Work instruction - For every line in the material, set down an identical one.
[Provided material Boundary: Start]
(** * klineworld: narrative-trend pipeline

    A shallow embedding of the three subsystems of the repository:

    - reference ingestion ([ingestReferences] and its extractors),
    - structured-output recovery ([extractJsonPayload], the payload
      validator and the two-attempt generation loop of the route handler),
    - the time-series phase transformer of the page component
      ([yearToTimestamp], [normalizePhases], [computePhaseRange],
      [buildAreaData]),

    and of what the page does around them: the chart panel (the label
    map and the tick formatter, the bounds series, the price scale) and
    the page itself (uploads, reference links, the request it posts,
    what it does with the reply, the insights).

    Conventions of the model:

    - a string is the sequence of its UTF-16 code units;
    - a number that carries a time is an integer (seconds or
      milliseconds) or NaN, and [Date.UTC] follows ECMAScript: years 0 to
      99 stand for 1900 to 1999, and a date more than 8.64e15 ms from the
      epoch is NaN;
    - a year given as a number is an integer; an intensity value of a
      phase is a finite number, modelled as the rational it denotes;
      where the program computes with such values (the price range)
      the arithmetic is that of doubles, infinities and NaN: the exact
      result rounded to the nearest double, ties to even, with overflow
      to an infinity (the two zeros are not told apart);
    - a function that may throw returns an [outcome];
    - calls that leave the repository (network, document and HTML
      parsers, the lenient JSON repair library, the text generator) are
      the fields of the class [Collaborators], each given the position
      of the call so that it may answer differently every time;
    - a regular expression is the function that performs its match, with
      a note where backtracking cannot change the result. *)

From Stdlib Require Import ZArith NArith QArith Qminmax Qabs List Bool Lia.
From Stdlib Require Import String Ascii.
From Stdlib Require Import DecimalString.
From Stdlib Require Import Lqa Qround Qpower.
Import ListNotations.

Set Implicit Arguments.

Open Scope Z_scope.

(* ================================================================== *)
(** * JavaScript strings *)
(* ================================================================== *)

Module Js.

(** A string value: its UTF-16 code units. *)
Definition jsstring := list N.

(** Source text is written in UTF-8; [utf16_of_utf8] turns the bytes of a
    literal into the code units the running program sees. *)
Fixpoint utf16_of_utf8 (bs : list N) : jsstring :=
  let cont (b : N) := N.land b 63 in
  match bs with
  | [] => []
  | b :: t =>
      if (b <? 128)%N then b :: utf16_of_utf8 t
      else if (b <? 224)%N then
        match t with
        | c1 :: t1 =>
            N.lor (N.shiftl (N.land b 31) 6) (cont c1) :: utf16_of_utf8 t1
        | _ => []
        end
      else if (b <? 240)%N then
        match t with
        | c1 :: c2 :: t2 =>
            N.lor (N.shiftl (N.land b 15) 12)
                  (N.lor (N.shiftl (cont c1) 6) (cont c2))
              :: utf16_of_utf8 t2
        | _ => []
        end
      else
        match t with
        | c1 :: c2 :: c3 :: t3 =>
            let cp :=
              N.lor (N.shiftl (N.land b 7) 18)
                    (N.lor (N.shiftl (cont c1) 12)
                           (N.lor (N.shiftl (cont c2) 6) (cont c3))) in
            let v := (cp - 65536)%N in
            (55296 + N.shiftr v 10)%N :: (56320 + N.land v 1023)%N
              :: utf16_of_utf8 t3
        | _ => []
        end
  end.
[Provided material Boundary: End]
Exercise answer -
(** * klineworld: narrative-trend pipeline

    A shallow embedding of the three subsystems of the repository:

    - reference ingestion ([ingestReferences] and its extractors),
    - structured-output recovery ([extractJsonPayload], the payload
      validator and the two-attempt generation loop of the route handler),
    - the time-series phase transformer of the page component
      ([yearToTimestamp], [normalizePhases], [computePhaseRange],
      [buildAreaData]),

    and of what the page does around them: the chart panel (the label
    map and the tick formatter, the bounds series, the price scale) and
    the page itself (uploads, reference links, the request it posts,
    what it does with the reply, the insights).

    Conventions of the model:

    - a string is the sequence of its UTF-16 code units;
    - a number that carries a time is an integer (seconds or
      milliseconds) or NaN, and [Date.UTC] follows ECMAScript: years 0 to
      99 stand for 1900 to 1999, and a date more than 8.64e15 ms from the
      epoch is NaN;
    - a year given as a number is an integer; an intensity value of a
      phase is a finite number, modelled as the rational it denotes;
      where the program computes with such values (the price range)
      the arithmetic is that of doubles, infinities and NaN: the exact
      result rounded to the nearest double, ties to even, with overflow
      to an infinity (the two zeros are not told apart);
    - a function that may throw returns an [outcome];
    - calls that leave the repository (network, document and HTML
      parsers, the lenient JSON repair library, the text generator) are
      the fields of the class [Collaborators], each given the position
      of the call so that it may answer differently every time;
    - a regular expression is the function that performs its match, with
      a note where backtracking cannot change the result. *)

From Stdlib Require Import ZArith NArith QArith Qminmax Qabs List Bool Lia.
From Stdlib Require Import String Ascii.
From Stdlib Require Import DecimalString.
From Stdlib Require Import Lqa Qround Qpower.
Import ListNotations.

Set Implicit Arguments.

Open Scope Z_scope.

(* ================================================================== *)
(** * JavaScript strings *)
(* ================================================================== *)

Module Js.

(** A string value: its UTF-16 code units. *)
Definition jsstring := list N.

(** Source text is written in UTF-8; [utf16_of_utf8] turns the bytes of a
    literal into the code units the running program sees. *)
Fixpoint utf16_of_utf8 (bs : list N) : jsstring :=
  let cont (b : N) := N.land b 63 in
  match bs with
  | [] => []
  | b :: t =>
      if (b <? 128)%N then b :: utf16_of_utf8 t
      else if (b <? 224)%N then
        match t with
        | c1 :: t1 =>
            N.lor (N.shiftl (N.land b 31) 6) (cont c1) :: utf16_of_utf8 t1
        | _ => []
        end
      else if (b <? 240)%N then
        match t with
        | c1 :: c2 :: t2 =>
            N.lor (N.shiftl (N.land b 15) 12)
                  (N.lor (N.shiftl (cont c1) 6) (cont c2))
              :: utf16_of_utf8 t2
        | _ => []
        end
      else
        match t with
        | c1 :: c2 :: c3 :: t3 =>
            let cp :=
              N.lor (N.shiftl (N.land b 7) 18)
                    (N.lor (N.shiftl (cont c1) 12)
                           (N.lor (N.shiftl (cont c2) 6) (cont c3))) in
            let v := (cp - 65536)%N in
            (55296 + N.shiftr v 10)%N :: (56320 + N.land v 1023)%N
              :: utf16_of_utf8 t3
        | _ => []
        end
  end.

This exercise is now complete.